ARA
OSMANLI HİKAYELERİ

On sekizinci yüzyılın başlarında Osmanlı Devleti içte ve dışta çeşitli düşmanlarla mücâdele ediyordu. 1789 Fransız ihtilâlinden sonra Avrupa’da meydana gelen olaylar Osmanlı ülkesini etkilemedi. Hattâ Sultan Üçüncü Selim Han “Nizâm-ı Cedîd” adı ile askerî, mülkî, idârî, ticârî, içtimâî ve siyâsî bir dizi ıslâhât teşebbüslerine girişerek devlete yeni bir hayâtiyet ve canlılık getirdi. Bu durum Rusya, Fransa ve İngiltere’nin hoşuna gitmedi. 13 Aralık 1806’da çıkarılan Sırp isyânı, 1807’de Rusya’ya harp îlânı ve İngiliz donanmasının İskenderiye’yi işgâli, tamâmen Osmanlı Devletinin bu gelişme programını önlemeye yönelikti. Nitekim bu faaliyetler, içeride de Selim Hanın kurduğu modern Nizâm-ı Cedîd ordusunu istemeyen yeniçeriler ile menfaatperestleri ve Osmanlı Devletinin yıkılmasını isteyen hâinleri harekete geçirdi. Akka mağlubiyetini bir türlü unutamayan Fransızların İstanbul Sefîri Sebastiani’nin teşvik ve Selânikli Sadâret Kaymakamı Köse Mûsâ’nın tahrikleriyle âsîler ayaklanmaya hazır hâle geldiler.

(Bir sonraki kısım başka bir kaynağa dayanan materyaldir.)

(** * Sticker placement and texture baking: a shallow embedding

  The development follows two source files of the repository:

  - the customize page (`src/unnamed/part_004`): the sticker stack held in
    React state, the pointer gestures (drag, resize, rotate), the crop
    commit;
  - the 3D scene (`src/unnamed/part_009`): the per-mesh snapshot of the
    original maps, the bake effect and the reset effect;

  and the two libraries the customize page imports: the color grading of
  sticker images (`src/lib/colorGradingUtils.ts`) and the device profile
  and image compression (`src/lib/deviceUtils.ts`).

  JavaScript numbers are idealised as exact rationals ([Q]); every
  statement that divides carries the hypothesis that the divisor is not
  zero, so that [NaN] and the infinities never arise inside the model.
  What the browser does (image decoding, 2D rasterisation) is an explicit
  argument of the functions that depend on it. *)

From Stdlib Require Import ZArith QArith Qround Qminmax Lia Lqa String Ascii.
From Stdlib Require Import DecimalString DecimalNat.
From stdpp Require Import base option list strings.

Open Scope Q_scope.

(** ** JavaScript arithmetic used by the sources *)

Module JS.

(** [Math.round]: the nearest integer, halves rounded towards +infinity. *)
Definition Math_round (x : Q) : Q := inject_Z (Qfloor (x + (1 # 2))).

Definition Math_max (a b : Q) : Q := Qmax a b.
Definition Math_min (a b : Q) : Q := Qmin a b.

(** Truncation towards zero, as in the definition of the [%] operator. *)
Definition trunc (x : Q) : Z := Z.quot (Qnum x) (Zpos (Qden x)).

(** [a % b] on numbers: [a - b * trunc (a / b)]; the result has the sign
    of the dividend. *)
Definition rem (a b : Q) : Q := a - b * inject_Z (trunc (a / b)).

(** [a || b] on numbers, for a finite [a]: [0] is falsy. *)
Definition or (a b : Q) : Q := if Qeq_bool a 0 then b else a.

(** Truthiness of an integer such as [img.width]. *)
Definition truthy (n : Z) : bool := negb (Z.eqb n 0).

End JS.

(** ** The customize page (part_004) *)

Module Editor.

(** An image reference: an uploaded data URL, or the data URL exported by
    [canvas.toDataURL()] after [drawImage(img, sx, sy, sw, sh, 0, 0, sw, sh)]
    on a canvas whose [width] and [height] were assigned [cw] and [ch]. *)
Inductive Src : Type :=
| DataUrl (data : string)
| CanvasDataUrl (source : Src) (sx sy sw sh : Q) (cw ch : Q).

(** The crop rectangle [{ x, y, width, height }], in percent of the image. *)
Record Crop : Type := mkCrop {
  cropX : Q; cropY : Q; cropWidth : Q; cropHeight : Q
}.

Definition fullCrop : Crop := mkCrop 0 0 100 100.

(** [interface Sticker]; [colorGrading] is not read by any function
    embedded here and is left out. *)
Record Sticker : Type := mkSticker {
  id : string;
  src : Src;
  originalSrc : option Src;
  uvX : Q;
  uvY : Q;
  scale : Q;
  width : Q;
  height : Q;
  rotation : Q;
  aspectRatio : Q;
  zIndex : nat;
  crop : option Crop
}.

(** [{ ...s, zIndex: i }] *)
Definition with_zIndex (i : nat) (s : Sticker) : Sticker :=
  mkSticker (id s) (src s) (originalSrc s) (uvX s) (uvY s) (scale s)
            (width s) (height s) (rotation s) (aspectRatio s) i (crop s).

(** [{ ...s, uvX, uvY }] *)
Definition with_uv (u v : Q) (s : Sticker) : Sticker :=
  mkSticker (id s) (src s) (originalSrc s) u v (scale s)
            (width s) (height s) (rotation s) (aspectRatio s) (zIndex s) (crop s).

(** [{ ...s, width: w, height: h, scale: sc }] *)
Definition with_size (w h sc : Q) (s : Sticker) : Sticker :=
  mkSticker (id s) (src s) (originalSrc s) (uvX s) (uvY s) sc
            w h (rotation s) (aspectRatio s) (zIndex s) (crop s).

(** [{ ...s, rotation: r }] *)
Definition with_rotation (r : Q) (s : Sticker) : Sticker :=
  mkSticker (id s) (src s) (originalSrc s) (uvX s) (uvY s) (scale s)
            (width s) (height s) r (aspectRatio s) (zIndex s) (crop s).

(** The value of [{ ...undefined }]: an object none of whose fields is
    set.  It only arises when [splice] is asked for an index past the end
    of the array; the fields are given empty values here. *)
Definition blank : Sticker :=
  mkSticker "" (DataUrl "") None 0 0 0 0 0 0 0 0%nat None.

(** [{ ...item }] for an [item] that may be [undefined]. *)
Definition spread (item : option Sticker) : Sticker := default blank item.

(** The two pieces of React state the stack operations touch. *)
Record State : Type := mkState {
  stickers : list Sticker;
  selectedIndex : option nat
}.

Definition initial : State := mkState [] None.

(** What [new Image()] reports after [img.src = ...]: [onload] with the
    decoded dimensions, or [onerror]. *)
Inductive ImageEvent : Type :=
| Onload (imgWidth imgHeight : Z)
| Onerror.

(** [.map((s, i) => ({ ...s, zIndex: i }))] *)
Definition renumber (l : list Sticker) : list Sticker :=
  imap with_zIndex l.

Karadeniz Boğazı tabyalarındaki yeniçeriler ve yamaklar gizlice modern ve tâlimli yeni askerlere karşı kışkırtıldılar. Sadâret Kaymakamı Köse Mûsâ’nın telkinleriyle, yamaklar, Haseki Halil Ağayı parçaladılar. Bu hareket ile isyân başlatıldı. Büyükdere Çayırında toplanan âsîler, Kastamonulu Kabakçı Mustafa’yı lider seçtiler. İsyân genişledi. Beş yüz kadar âsî İstanbul’a yürüdü. Âsîleri Levend Çiftliğindeki bir tabur nizâmî asker durdurmaya kâfiyken, Köse Mûsâ Nizâm-ı Cedîd askerinin harekâtını durdurdu. Sultan Üçüncü Selim Han da, Müslüman kanı dökülmesini istemedi. Sultan Üçüncü Selim Hanın; “Bu işlere sebep, benim hilmimdir (yumuşak huylu olmamdır)!” demesi üzerine, Köse Mûsâ âsileri teskin edeceğini ifâde ederek Nizâm-ı Cedîd askerlerinin kaldırıldığı hakkındaki fermanı çıkarttı. Kararın hemen ardından Köse Mûsâ harekete geçti. Çardak ve Unkapanı İskelesine gelen âsîler, yeniçeriler ile birleşip, Nizâm-ı Cedîd taraftârı devlet adamlarını katlettiler. Daha sonra Pâdişâhı da istemiyoruz diye bağıran âsîler, 29 Mayıs 1807’de Sultan Üçüncü Selim Hanı tahttan indirip, yerine Sultan Dördüncü Mustafa Hanı geçirdiler. Bütün ilerlemeler durduruldu. Kabakçı Mustafa Turnacıbaşılık pâyesiyle Boğaz’a tâyin edildi. Hükûmet işlerinde nüfûz sâhibi oldu. Fakat bu çok kısa bir zaman sürdü. Temmuz 1808’de Boğaz’daki evinde öldürüldü.